Best Open-Air Opera Singer - SCOTT REIBURN
On warm summer nights, you might hear SCOTT REIBURN's rich baritone voice floating through Fort Greene Park. The jolly Juilliard grad says it's the best practice space in the city, so when he wants to let loose those golden pipes, he serenades the neighborhood with everything from Mozart to Donizetti, making Cumberland Street feel like Piazza della Signoria. His arias have another benefit: When they hear opera, creeps scurry away.

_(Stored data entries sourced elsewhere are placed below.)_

Definition OnHostIPUpdate (hostname : string) (ip : option NetIP)
    (buf : EventSequencer) : EventSequencer :=
  let buf := set_pendingHostIPDeletes (pendingHostIPDeletes buf ∖ {[hostname]}) buf in
  set_pendingHostIPUpdates (<[hostname := ip]> (pendingHostIPUpdates buf)) buf.

Definition OnHostIPRemove (hostname : string) (buf : EventSequencer) : EventSequencer :=
  let buf := set_pendingHostIPUpdates (delete hostname (pendingHostIPUpdates buf)) buf in
  if bool_decide (hostname ∈ sentHostIPs buf)
  then set_pendingHostIPDeletes ({[hostname]} ∪ pendingHostIPDeletes buf) buf
  else buf.

(** The discard is handed [key], the [model.IPPoolKey], not [cidr].
    [Discard] is [delete] on a Go map keyed by [interface{}], and a
    [model.IPPoolKey] cannot be hashed: on a set that is not empty the
    [delete] panics ("hash of unhashable type"); on an empty set the
    runtime of Go 1.7, which the repository builds with, returns before
    it hashes the key. *)
Definition OnIPPoolUpdate (key : IPPoolKey) (pool : option IPPool)
    (buf : EventSequencer) : Result EventSequencer :=
  if decide (pendingIPPoolDeletes buf = ∅) then
    let cidr := CIDRFromCalicoNet (IPPoolKey_CIDR key) in
    Ok (set_pendingIPPoolUpdates (<[cidr := pool]> (pendingIPPoolUpdates buf)) buf)
  else Failed UnhashableKey.
(** The pointer branch of [define]: the fields that the storage type adds
    to the definition.  [None] where the source would stop with a host
    error (no match, or a text that is no number). *)
Definition define_PTR (definition : Def.t) (storageType : string) : option Def.t :=
  match storageTypeSplitter storageType with
  | None => None
  | Some (returnType, bits, storageSigned, storageBits) =>
      let extendedType := bool_decide (storageBits <> None) in
      match RunType_of_text returnType,
            parseInt (if extendedType then default EmptyString storageBits else bits) with
      | Some returnType, Some size =>
          Some {| Def.ASType := Def.ASType definition;
                  Def.exportName := Def.exportName definition;
                  Def.isGlobal := Def.isGlobal definition;
                  Def.importSource := Def.importSource definition;
                  Def.index := Def.index definition;
                  Def.kind := Def.kind definition;
                  Def.mutable := Def.mutable definition;
                  Def.name := Def.name definition;
                  Def.runType := i32;
                  Def.paramTypes := Def.paramTypes definition;
                  Def.returnType := returnType;
                  Def.signatureIndex := Def.signatureIndex definition;
                  Def.extendedType := extendedType;
                  Def.storageSigned := storageSigned;
                  Def.storageBits := storageBits;
                  Def.storageSize := size / 8;
                  Def.storageType := storageType |}
      | _, _ => None
      end
  end.

(** The texts that the lexer passes as [STORAGE_TYPE] or [VALUE_TYPE]. *)
Definition storageTypes : list string :=
  [ "i32_s8"; "i32_u8"; "i32_s16"; "i32_u16";
    "i64_s8"; "i64_u8"; "i64_s16"; "i64_u16"; "i64_s32"; "i64_u32";
    "i32"; "i64"; "f32"; "f64" ].

End Parser.
Lemma is_blank_ascii (w : list byte) :
  Forall (λ b, is_blank b = true) w →
  Forall (λ b, (Byte.to_N b < 128)%N) w
  ∧ Forall (λ c, isspace c = true) (map Byte.to_N w).
Proof.
  induction 1 as [|b w Hb Hw [IH1 IH2]]; [by split; constructor|].
  unfold is_blank in Hb. apply andb_true_iff in Hb as [Hlt Hsp].
  apply N.ltb_lt in Hlt.
  split; simpl; by constructor.
Qed.

(** X15.  Blanks do not hide a sentinel: a line made of ASCII white space
    (blanks, tabs, a carriage return before the line feed, ...), one of the
    three sentinel texts, and ASCII white space again is kept as that
    sentinel and ends the header. *)
Theorem sentinel_tolerates_blanks (w1 w2 : list byte) (name : string) :
  Forall (λ b, is_blank b = true) w1 →
  Forall (λ b, is_blank b = true) w2 →
  name ∈ ["DATA binary_compressed"; "DATA binary"; "DATA ascii"]%string →
  line_text (w1 ++ bytes_of name ++ w2) = lit name
  ∧ is_sentinel (line_text (w1 ++ bytes_of name ++ w2)) = true.
Proof.
  intros [Ha1 Hs1]%is_blank_ascii [Ha2 Hs2]%is_blank_ascii Hname.
  assert (Forall (λ b, (Byte.to_N b < 128)%N) (bytes_of name)
          ∧ map Byte.to_N (bytes_of name) = lit name
          ∧ list.head (lit name) = Some 68%N
          ∧ (∃ c, list.last (lit name) = Some c ∧ isspace c = false)
          ∧ is_sentinel (lit name) = true)
    as (Ha & Hlit & Hhead & (c & Hlast & Hc) & Hsent).
  { repeat (apply elem_of_cons in Hname as [->|Hname];
            [split; [repeat constructor|];
             split; [reflexivity|]; split; [reflexivity|];
             split; [eexists; split; reflexivity|reflexivity]|]).
    by apply elem_of_nil in Hname. }
  assert (line_text (w1 ++ bytes_of name ++ w2) = lit name) as Htext.
  { unfold line_text. rewrite decode_ignore_ascii.
    - rewrite !map_app, Hlit.
      by apply (strip_blanks _ _ _ 68%N c).
    - by rewrite !Forall_app. }
  by rewrite Htext.
Qed.
(** C9 (amended): when a call of navigate_ at clock reading [now1] is
    itself issued (the browser is present and the last issued call, or
    the construction of the session, lies more than 200ms back), a second
    call at [now2] sends nothing and leaves the session as it is when the
    truncated millisecond difference is at most 200, in particular
    whenever the two are at most 200ms apart, and sends its own command
    otherwise.  Two such triggers 50ms apart give one command in all, two
    triggers 300ms apart give two. *)
Theorem navigate_debounce now1 now2 d1 d2 s :
  -1 <= d1 <= 1 -> -1 <= d2 <= 1 ->
  browser_ s = true ->
  200 < elapsed_ms now1 (lastNavigateOperationTime_ s) ->
  exists s1 t1 s2 t2,
    navigate_ now1 d1 s = Some (s1, t1) /\
    length (navigations t1) = 1%nat /\
    navigate_ now2 d2 s1 = Some (s2, t2) /\
    (elapsed_ms now2 now1 <= 200 -> t2 = [] /\ s2 = s1) /\
    (now2 - now1 <= 200 * ticks_per_ms -> t2 = [] /\ s2 = s1) /\
    (200 < elapsed_ms now2 now1 -> length (navigations t2) = 1%nat) /\
    (now2 - now1 = 50 * ticks_per_ms -> length (navigations (t1 ++ t2)) = 1%nat) /\
    (now2 - now1 = 300 * ticks_per_ms -> length (navigations (t1 ++ t2)) = 2%nat).
Proof.
  intros Hd1 Hd2 Hb Hfirst.
  pose proof (navigate__run now1 d1 s Hd1) as H1.
  destruct (Z.leb_spec (elapsed_ms now1 (lastNavigateOperationTime_ s)) 200) as [|_]; [lia|].
  rewrite Hb in H1.
  set (s1 := set_lastNavigateOperationTime_ now1 s) in *.
  pose proof (navigate__run now2 d2 s1 Hd2) as H2.
  change (lastNavigateOperationTime_ s1) with now1 in H2.
  change (browser_ s1) with (browser_ s) in H2. rewrite Hb in H2.
  pose proof (navigations_one d1) as Hn1.
  pose proof (navigations_one d2) as Hn2.
  assert (Hsupp : elapsed_ms now2 now1 <= 200 ->
            navigate_ now2 d2 s1 = Some (s1, [])).
  { intros Hle. rewrite H2. destruct (Z.leb_spec (elapsed_ms now2 now1) 200); [reflexivity|lia]. }
  destruct (Z.leb_spec (elapsed_ms now2 now1) 200) as [Hle|Hgt].
  - eexists s1, _, s1, []. split; [exact H1|]. split; [exact Hn1|]. split; [exact H2|].
    split; [auto|]. split; [auto|]. split; [lia|].
    rewrite app_nil_r. split; [intros _; exact Hn1|].
    intros H300. pose proof (elapsed_ms_beyond now2 now1 300). lia.
  - eexists s1, _, _, _. split; [exact H1|]. split; [exact Hn1|]. split; [exact H2|].
    split; [lia|].
    split; [intros Hw; apply elapsed_ms_within in Hw; lia|].
    split; [intros _; exact Hn2|].
    split.
    + intros H50. pose proof (elapsed_ms_within now2 now1 50). lia.
    + intros _. unfold navigations in *. rewrite List.filter_app, length_app, Hn1, Hn2.
      reflexivity.
Qed.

Fort Greene Park, Brooklyn


Best Scent Indulgence for Your Inner Goth - BLACK PHOENIX ALCHEMY LAB
The liquor may be illegal, but you can buy a vial of Absinthe fragrance from the BLACK PHOENIX ALCHEMY LAB website for 20 bucks. The brainchild of Coney Island native Elizabeth Moriarty, this online perfumery specializes in wicked scents like Embalming Fluid, Kali, Dragon's Blood, and Danse Macabre. BPAL (its name among friends) has a diehard following that waits upwards of 30 days to receive these olfactory delights.

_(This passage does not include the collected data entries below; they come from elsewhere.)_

(** ** The two choice handlers *)

Lemma handleChoice_cases selectedId gs st :
  (Classic.handleChoice selectedId gs st = (Classic.Invalid, gs, st) ∧
   (Classic.phase gs ≠ inRound ∨ Classic.currentPair gs = None ∨
    ∃ l r, Classic.currentPair gs = Some (l, r) ∧ id l ≠ selectedId ∧ id r ≠ selectedId))
  ∨
  (∃ l r correct,
     Classic.phase gs = inRound ∧ Classic.currentPair gs = Some (l, r) ∧
     (id l = selectedId ∨ id r = selectedId) ∧
     correct = bool_decide (Some selectedId = Classic.correctId gs) ∧
     Classic.handleChoice selectedId gs st =
       (Classic.Valid correct selectedId (Classic.correctId gs)
          (if correct then S (Classic.streak gs) else 0%nat)
          (if correct then afterCorrect else afterWrong),
        classicResolved correct gs l r,
        recordRound correct (if correct then S (Classic.streak gs) else Classic.streak gs) st)).
Proof.
  unfold Classic.handleChoice.
  destruct (decide (Classic.phase gs ≠ inRound)) as [Hph|Hph]; [left; auto|].
  apply dec_stable in Hph.
  destruct (Classic.currentPair gs) as [[l r]|] eqn:Hpair; [|left; auto].
  destruct (decide (id l = selectedId)) as [Hl|Hl].
  - right. exists l, r, (bool_decide (Some selectedId = Classic.correctId gs)).
    rewrite Hl. unfold classicResolved. rewrite Hpair.
    destruct (bool_decide (Some selectedId = Classic.correctId gs)); auto 10.
  - destruct (decide (id r = selectedId)) as [Hr|Hr].
    + right. exists l, r, (bool_decide (Some selectedId = Classic.correctId gs)).
      rewrite Hr. unfold classicResolved. rewrite Hpair.
      destruct (bool_decide (Some selectedId = Classic.correctId gs)); auto 10.
    + left. split; [done|]. right; right. eauto.
Qed.

Lemma find_id_None selectedId (cs : list Character) :
  List.find (λ c, bool_decide (id c = selectedId)) cs = None ↔
  Forall (λ c, id c ≠ selectedId) cs.
Proof.
  induction cs as [|c cs IH]; simpl; [by split; auto|].
  destruct (decide (id c = selectedId)) as [He|He].
  - rewrite bool_decide_eq_true_2 by done. split; [done|].
    intros H. by apply Forall_cons in H as [? _].
  - rewrite bool_decide_eq_false_2 by done. rewrite IH, Forall_cons. tauto.
Qed.

Lemma handleOddChoice_cases selectedId gs st :
  ((∃ message, Odd.handleOddChoice selectedId gs st = (Odd.Invalid message, gs, st)) ∧
   (Odd.phase gs ≠ inRound ∨ length (Odd.options gs) ≠ 4%nat ∨
    Forall (λ c, id c ≠ selectedId) (Odd.options gs)))
  ∨
  (∃ correct,
     Odd.phase gs = inRound ∧ length (Odd.options gs) = 4%nat ∧
     Exists (λ c, id c = selectedId) (Odd.options gs) ∧
     correct = bool_decide (Some selectedId = Odd.oddId gs) ∧
     Odd.handleOddChoice selectedId gs st =
       (Odd.Valid correct selectedId (Odd.oddId gs) (Odd.options gs)
          (if correct then (Odd.streak gs + 1)%nat else 0%nat)
          (if correct then afterCorrect else afterWrong),
        oddResolved correct gs,
        recordRound correct
          (if correct then (Odd.streak gs + 1)%nat else Odd.streak gs) st)).
Proof.
  unfold Odd.handleOddChoice.
  destruct (decide (Odd.phase gs ≠ inRound)) as [Hph|Hph].
  { rewrite bool_decide_eq_true_2 by done. left. eauto. }
  rewrite bool_decide_eq_false_2 by done. apply dec_stable in Hph.
  destruct (Nat.eqb_spec (length (Odd.options gs)) 4) as [Hlen|Hlen]; simpl;
    [|left; eauto].
  destruct (List.find _ (Odd.options gs)) as [selected|] eqn:Hfind.
  - right. exists (bool_decide (Some selectedId = Odd.oddId gs)).
    assert (Exists (λ c, id c = selectedId) (Odd.options gs)) as Hex.
    { apply List.find_some in Hfind as [Hin Hid].
      apply Exists_exists. exists selected. split; [by apply list_elem_of_In|].
      by apply bool_decide_eq_true in Hid. }
    unfold oddResolved.
    destruct (bool_decide (Some selectedId = Odd.oddId gs)); auto 10.
  - left. split; [eauto|]. right; right. by apply find_id_None.
Qed.

(** C6. In either engine a choice of a card of the round in play is valid
    and resolves the round: it is correct exactly when [selectedId] is
    [correctId] / [oddId], and it sets the run streak, in the state and in
    the returned [streak] field, to the prior streak plus one when the answer
    is correct and to zero when it is not.  Conversely every valid result
    comes about in this way. *)
Theorem streak_after_valid_choice :
  (∀ selectedId gs st l r,
     Classic.phase gs = inRound → Classic.currentPair gs = Some (l, r) →
     id l = selectedId ∨ id r = selectedId →
     ∃ correct k ph gs' st',
       Classic.handleChoice selectedId gs st
         = (Classic.Valid correct selectedId (Classic.correctId gs) k ph, gs', st') ∧
       (correct = true ↔ Some selectedId = Classic.correctId gs) ∧
       Classic.streak gs' = k ∧
       k = if correct then (Classic.streak gs + 1)%nat else 0%nat) ∧
  (∀ selectedId gs st correct sid cid k ph gs' st',
     Classic.handleChoice selectedId gs st = (Classic.Valid correct sid cid k ph, gs', st') →
     (correct = true ↔ Some selectedId = Classic.correctId gs) ∧
     Classic.streak gs' = k ∧
     k = if correct then (Classic.streak gs + 1)%nat else 0%nat) ∧
  (∀ selectedId gs st c,
     Odd.phase gs = inRound → length (Odd.options gs) = 4%nat →
     c ∈ Odd.options gs → id c = selectedId →
     ∃ correct k ph gs' st',
       Odd.handleOddChoice selectedId gs st
         = (Odd.Valid correct selectedId (Odd.oddId gs) (Odd.options gs) k ph, gs', st') ∧
       (correct = true ↔ Some selectedId = Odd.oddId gs) ∧
       Odd.streak gs' = k ∧
       k = if correct then (Odd.streak gs + 1)%nat else 0%nat) ∧
  (∀ selectedId gs st correct sid oid opts k ph gs' st',
     Odd.handleOddChoice selectedId gs st = (Odd.Valid correct sid oid opts k ph, gs', st') →
     (correct = true ↔ Some selectedId = Odd.oddId gs) ∧
     Odd.streak gs' = k ∧
     k = if correct then (Odd.streak gs + 1)%nat else 0%nat).
Proof.
  split_and!.
  - intros selectedId gs st l r Hph Hpair Hsel.
    destruct (handleChoice_cases selectedId gs st)
      as [[_ Hbad]|(l' & r' & c & _ & Hpair' & _ & Hc & Hval)].
    { exfalso. destruct Hbad as [?|[?|(l' & r' & Hpair' & Hl & Hr)]]; [done|congruence|].
      rewrite Hpair in Hpair'. injection Hpair' as <- <-. by destruct Hsel. }
    rewrite Hval. do 5 eexists. split; [reflexivity|].
    subst c. rewrite bool_decide_eq_true. unfold classicResolved. rewrite Hpair'.
    cbn [Classic.streak].
    destruct (bool_decide _); split_and!; auto; lia.
  - intros selectedId gs st correct sid cid k ph gs' st' H.
    destruct (handleChoice_cases selectedId gs st)
      as [[Hinv _]|(l & r & c & _ & _ & _ & Hc & Hval)]; [congruence|].
    rewrite Hval in H. injection H as <- <- <- <- <- <- <-.
    subst c. rewrite bool_decide_eq_true. simpl.
    destruct (bool_decide _); repeat split; auto; lia.
  - intros selectedId gs st c0 Hph Hlen Hin Hid.
    destruct (handleOddChoice_cases selectedId gs st)
      as [[_ Hbad]|(c & _ & _ & _ & Hc & Hval)].
    { exfalso. destruct Hbad as [?|[?|Hall]]; [done|done|].
      rewrite Forall_forall in Hall. by apply (Hall c0 Hin). }
    rewrite Hval. do 5 eexists. split; [reflexivity|].
    subst c. rewrite bool_decide_eq_true. unfold oddResolved. cbn [Odd.streak].
    destruct (bool_decide _); split_and!; auto.
  - intros selectedId gs st correct sid oid opts k ph gs' st' H.
    destruct (handleOddChoice_cases selectedId gs st)
      as [[[m Hinv] _]|(c & _ & _ & _ & Hc & Hval)]; [congruence|].
    rewrite Hval in H. injection H as <- <- <- <- <- <- <- <-.
    subst c. rewrite bool_decide_eq_true. simpl.
    destruct (bool_decide _); repeat split; auto; lia.
Qed.

(** A right and a wrong answer to a round in play after two right answers,
    in each engine: the streak becomes 3, or 0. *)
Lemma streak_after_valid_choice_witness :
  Classic.streak (Classic.handleChoice (id goku) twoPoolStreakTwo emptyStats).1.2 = 3%nat ∧
  Classic.streak (Classic.handleChoice (id saitama) twoPoolStreakTwo emptyStats).1.2 = 0%nat ∧
  Odd.streak (Odd.handleOddChoice (id saitama) oddRoundStreakTwo emptyStats).1.2 = 3%nat ∧
  Odd.streak (Odd.handleOddChoice (id goku) oddRoundStreakTwo emptyStats).1.2 = 0%nat.
Proof.
  split_and!.
  - destruct (proj1 streak_after_valid_choice (id goku) twoPoolStreakTwo emptyStats
                goku saitama eq_refl eq_refl (or_introl eq_refl))
      as (correct & k & ph & gs' & st' & Heq & Hiff & Hs & Hk).
    rewrite Heq. cbn [fst snd]. rewrite Hs, Hk.
    destruct correct; [reflexivity|]. by destruct (proj2 Hiff eq_refl).
  - destruct (proj1 streak_after_valid_choice (id saitama) twoPoolStreakTwo emptyStats
                goku saitama eq_refl eq_refl (or_intror eq_refl))
      as (correct & k & ph & gs' & st' & Heq & Hiff & Hs & Hk).
    rewrite Heq. cbn [fst snd]. rewrite Hs, Hk.
    destruct correct; [|reflexivity]. by destruct (proj1 Hiff eq_refl).
  - destruct (proj1 (proj2 (proj2 streak_after_valid_choice)) (id saitama)
                oddRoundStreakTwo emptyStats saitama eq_refl eq_refl
                ltac:(left) eq_refl)
      as (correct & k & ph & gs' & st' & Heq & Hiff & Hs & Hk).
    rewrite Heq. cbn [fst snd]. rewrite Hs, Hk.
    destruct correct; [reflexivity|]. by destruct (proj2 Hiff eq_refl).
  - destruct (proj1 (proj2 (proj2 streak_after_valid_choice)) (id goku)
                oddRoundStreakTwo emptyStats goku eq_refl eq_refl
                ltac:(do 2 right; left) eq_refl)
      as (correct & k & ph & gs' & st' & Heq & Hiff & Hs & Hk).
    rewrite Heq. cbn [fst snd]. rewrite Hs, Hk.
    destruct correct; [|reflexivity]. by destruct (proj1 Hiff eq_refl).
Defined.

(** C8. A choice made when the phase is not [inRound], when there is no
    current pair, or with an id that is neither card's, returns
    [valid: false] and changes neither the engine state nor the stats; the
    same holds for the Odd-One-Out handler when the phase is not [inRound],
    there are not exactly four options, or the id is none of theirs. *)
Theorem invalid_choice_is_noop :
  (∀ selectedId gs st,
     (Classic.phase gs ≠ inRound ∨ Classic.currentPair gs = None ∨
      ∃ l r, Classic.currentPair gs = Some (l, r) ∧ id l ≠ selectedId ∧ id r ≠ selectedId) →
     Classic.handleChoice selectedId gs st = (Classic.Invalid, gs, st)) ∧
  (∀ selectedId gs st,
     (Odd.phase gs ≠ inRound ∨ length (Odd.options gs) ≠ 4%nat ∨
      Forall (λ c, id c ≠ selectedId) (Odd.options gs)) →
     ∃ message, Odd.handleOddChoice selectedId gs st = (Odd.Invalid message, gs, st)).
Proof.
  split.
  - intros selectedId gs st Hcond.
    destruct (handleChoice_cases selectedId gs st)
      as [[Hinv _]|(l & r & c & Hph & Hpair & Hsel & _)]; [done|].
    exfalso. destruct Hcond as [?|[?|(l' & r' & Hp & ? & ?)]]; [done|congruence|].
    rewrite Hpair in Hp. injection Hp as <- <-. tauto.
  - intros selectedId gs st Hcond.
    destruct (handleOddChoice_cases selectedId gs st)
      as [[Hinv _]|(c & Hph & Hlen & Hex & _)]; [done|].
    exfalso. destruct Hcond as [?|[?|HF]]; [done|done|].
    apply Exists_exists in Hex as (x & Hx & Hid).
    rewrite Forall_forall in HF. by apply (HF x).
Qed.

Best Clothing-Style Names - JILL ANDERSON
Where else can you buy a slinky gown called the "Get Lucky Dress"? (Devotees swear that it really works.) What about an "Italian Widow's Dress," "Sunday Cinema Pants"? Word nerds and clothes-horses alike are extended family at JILL ANDERSON's boutique. She offers well-cut wear and timeless designs, and her rea-woman sizes make everyone happy. Check out the discounted Green Garb – gently used pieces that have been "recycled" by previous owners. 331 East 9th Street, 212-253-1747


Best Automated Voice - U-SCAN LADY
The U-SCAN LADY guides you step-by-step through the oh-so-difficult process of scanning your own groceries in the express lanes at large supermarkets. She seems nice enough, but it's hard to engage her in conversation, perhaps because she's so damn insistent that you "please place the item in the bag." She sounds tipsy when she asks, "Do you have any coooopons?" but cut her some slack--she has to entertain herself somehow.

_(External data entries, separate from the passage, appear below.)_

Lemma meta_learn_phases (_inputs : list Input) (labels : list Z) (self : Reptile)
    (si : list Input) (sl : list Z) (qi : list Input) (ql : list Z) :
  split_batch _inputs labels = Ok (si, sl, qi, ql) ->
  let s1 := after_inner_loop gradients adam_step si sl self in
  let r := meta_learn (_inputs, labels) self in
  match calculate_accuracy_w accuracy (forward (rp_params s1) qi) ql with
  | Raise e => outcome r = Raise e /\ final r = s1
  | Ok acc =>
      final r = final (outer_update (rp_params self) s1) /\
      trace r = trace (repeat_prog (Z.to_nat (rp_train_update_steps self))
                         (inner_step si sl) self)
                ++ trace (outer_update (rp_params self) s1) /\
      match outcome (outer_update (rp_params self) s1) with
      | Ok _ => exists log, outcome r = Ok log
      | Raise e => outcome r = Raise e
      end
  end.
Proof.
  intros Hsplit s1 r. subst s1 r. unfold after_inner_loop.
  destruct (inner_loop_run (Z.to_nat (rp_train_update_steps self)) si sl self)
    as (Hloop & _ & _).
  unfold Reptile_meta_learn. cbv beta delta [pbind lift read ret]. rewrite Hsplit.
  cbn [outcome final trace]. rewrite Hloop. cbn [outcome final trace].
  destruct (calculate_accuracy_w accuracy _ ql) as [acc|e];
    cbn [outcome final trace]; [|done].
  destruct (outcome (outer_update (rp_params self) _)) as [[]|e];
    cbn [outcome final trace]; rewrite ?app_nil_r; eauto.
Qed.

(** The stored parameters when the call returns, and when it does. *)
Lemma Reptile_meta_learn_returns (_inputs : list Input) (labels : list Z)
    (self : Reptile) (si : list Input) (sl : list Z) (qi : list Input)
    (ql : list Z) :
  split_batch _inputs labels = Ok (si, sl, qi, ql) ->
  let W0 := rp_params self in
  let W1 := rp_params (after_inner_loop gradients adam_step si sl self) in
  let L := smul (rp_initial_lr self)
             (one_minus (int_truediv (rp_outer_steps self) (rp_max_steps self))) in
  let r := meta_learn (_inputs, labels) self in
  (forall log, outcome r = Ok log ->
     if rp_training self then
       dom (rp_params (final r)) = dom W0 /\
       dom W1 = dom W0 /\
       (forall name w0 w1, W0 !! name = Some w0 -> W1 !! name = Some w1 ->
          rp_params (final r) !! name = Some (tadd w0 (tscale (tsub w1 w0) L))) /\
       rp_outer_steps (final r) = rp_outer_steps self + 1
     else rp_params (final r) = W0) /\
  (ql <> [] -> (rp_training self = true -> rp_max_steps self <> 0) ->
   exists log, outcome r = Ok log).
Proof.
  intros Hsplit W0 W1 L r. subst W0 W1 L r.
  pose proof (meta_learn_phases _inputs labels self si sl qi ql Hsplit) as Hph.
  cbv zeta in Hph.
  destruct (inner_loop_run (Z.to_nat (rp_train_update_steps self)) si sl self)
    as (_ & (Hdom & Hsteps & Htr & _ & Hlr & Hmax) & _).
  fold (after_inner_loop gradients adam_step si sl self) in Hdom, Hsteps, Htr, Hlr, Hmax.
  set (s1 := after_inner_loop gradients adam_step si sl self) in *.
  split.
  - intros log Hlog.
    destruct (calculate_accuracy_w accuracy (forward (rp_params s1) qi) ql)
      as [acc|e]; [|destruct Hph; congruence].
    destruct Hph as (Hfin & _ & Hout).
    destruct (outcome (outer_update (rp_params self) s1)) as [[]|e] eqn:Hupd;
      [|congruence].
    apply outer_update_inv in Hupd. rewrite Htr in Hupd.
    destruct (rp_training self).
    + destruct Hupd as (lr & d & Hlr' & Hd & Hfin').
      rewrite Hfin, Hfin'. simpl.
      unfold current_lr_of in Hlr'. rewrite Hmax, Hsteps, Hlr in Hlr'.
      destruct (rp_max_steps self =? 0); [done|]. injection Hlr' as <-.
      apply interpolate_lookup in Hd as [Hdd Hlook].
      repeat split; auto. by rewrite Hsteps.
    + by rewrite Hfin, Hupd.
  - intros Hql Hmax0.
    assert (Hacc : exists acc,
               calculate_accuracy_w accuracy (forward (rp_params s1) qi) ql = Ok acc).
    { unfold calculate_accuracy_w. destruct ql; [done | eauto]. }
    destruct Hacc as [acc Hacc]. rewrite Hacc in Hph.
    destruct Hph as (_ & _ & Hout).
    rewrite (outer_update_total (rp_params self) s1) in Hout; [done | done |].
    rewrite Htr, Hmax. done.
Qed.

(** C4. Let [W0] be the parameters at entry, [W1] the parameters after
    the inner loop on the support half and [L] the learning rate of the
    linear schedule. Whenever [Reptile.meta_learn] returns, the stored
    parameters are, name by name, [W0 + (W1 - W0) * L] in training mode
    (and the step counter has advanced by one), and [W0] itself in
    evaluation mode. The call does return when the query half is not
    empty and, in training mode, the trainer's [max_steps] is not zero. *)
Theorem Reptile_meta_learn_interpolates (_inputs : list Input) (labels : list Z)
    (self : Reptile) (si : list Input) (sl : list Z) (qi : list Input)
    (ql : list Z) :
  split_batch _inputs labels = Ok (si, sl, qi, ql) ->
  let W0 := rp_params self in
  let W1 := rp_params (after_inner_loop gradients adam_step si sl self) in
  let L := smul (rp_initial_lr self)
             (one_minus (int_truediv (rp_outer_steps self) (rp_max_steps self))) in
  let r := meta_learn (_inputs, labels) self in
  (forall log, outcome r = Ok log ->
     if rp_training self then
       dom (rp_params (final r)) = dom W0 /\
       dom W1 = dom W0 /\
       (forall name w0 w1, W0 !! name = Some w0 -> W1 !! name = Some w1 ->
          rp_params (final r) !! name = Some (tadd w0 (tscale (tsub w1 w0) L))) /\
       rp_outer_steps (final r) = rp_outer_steps self + 1
     else rp_params (final r) = W0) /\
  (ql <> [] -> (rp_training self = true -> rp_max_steps self <> 0) ->
   exists log, outcome r = Ok log).
Proof. apply Reptile_meta_learn_returns. Qed.

(** An evaluation call that returns has restored the parameters. *)
Lemma reptile_eval_restores (batch : list Input * list Z) (self : Reptile)
    (log : gmap string WMetric) :
  rp_training self = false ->
  outcome (meta_learn batch self) = Ok log ->
  rp_params (final (meta_learn batch self)) = rp_params self.
Proof.
  intros Heval Hlog. destruct batch as [_inputs labels].
  destruct (split_batch _inputs labels) as [[[[si sl] qi] ql]|e] eqn:Hsplit.
  - destruct (Reptile_meta_learn_returns _inputs labels self si sl qi ql Hsplit)
      as [Hinv _].
    specialize (Hinv log Hlog). by rewrite Heval in Hinv.
  - unfold Reptile_meta_learn in Hlog. cbv beta delta [pbind lift] in Hlog.
    rewrite Hsplit in Hlog.
    discriminate.
Qed.

End ReptileProperties.

Lemma toy_adam_names (o : unit) (p g : gmap string Z) :
  dom (ToyReptile.adam_step o p g).1 = dom p.
Proof.
  unfold ToyReptile.adam_step. simpl. apply set_eq. intros name.
  rewrite !elem_of_dom, map_lookup_imap.
  destruct (p !! name); simpl; split; intros [? ?]; eauto; done.
Qed.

Best NYC Contributor to Bush's "Healthy Forest Initiative" - ASIAN LONG-HORNED BEETLE
This creepy crawly isn't on the Bush Administration payroll, but it should be. Introduced into the area in 1996, the ASIAN LONG-HORNED BEETLE is a lean, mean, tree-killing machine. Its one-inch-long body packs a punch: Once it tunnels into the trunk, the tree is dead. If the parasite spreads, it could devastate our national forests. Luckily, the infestation is still limited, so it's possible to eradicate the critter before it teams up with the Bushies.